Aim of the exercise: The records are to be restated in their entirety, word for word.

(Collected data)
(* ===== verification/_CoqProject ===== *)
-Q . S2P
Prelude.v
Bytes.v
Effect.v
Buffer.v
Linked.v
Pmm.v
Heap.v
Sched.v
Packet.v
Net.v
Tcp.v
Dns.v
Table.v
Acl.v
VfsTypes.v
Vfs.v
Block.v
Fat.v
FatDir.v
FatFile.v
FatVfs.v
KString.v
Rbac.v
Sandbox.v
Capability.v
Ipc.v
Sync.v
Lockfree.v
Vmm.v
DirectMap.v
Sha2.v
Aes.v
Bn.v
Rsa.v
Kdf.v
Passwd.v
DiskCrypt.v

Response area:
(* ===== verification/_CoqProject ===== *)
-Q . S2P
Prelude.v
Bytes.v
Effect.v
Buffer.v
Linked.v
Pmm.v
Heap.v
Sched.v
Packet.v
Net.v
Tcp.v
Dns.v
Table.v
Acl.v
VfsTypes.v
Vfs.v
Block.v
Fat.v
FatDir.v
FatFile.v
FatVfs.v
KString.v
Rbac.v
Sandbox.v
Capability.v
Ipc.v
Sync.v
Lockfree.v
Vmm.v
DirectMap.v
Sha2.v
Aes.v
Bn.v
Rsa.v
Kdf.v
Passwd.v
DiskCrypt.v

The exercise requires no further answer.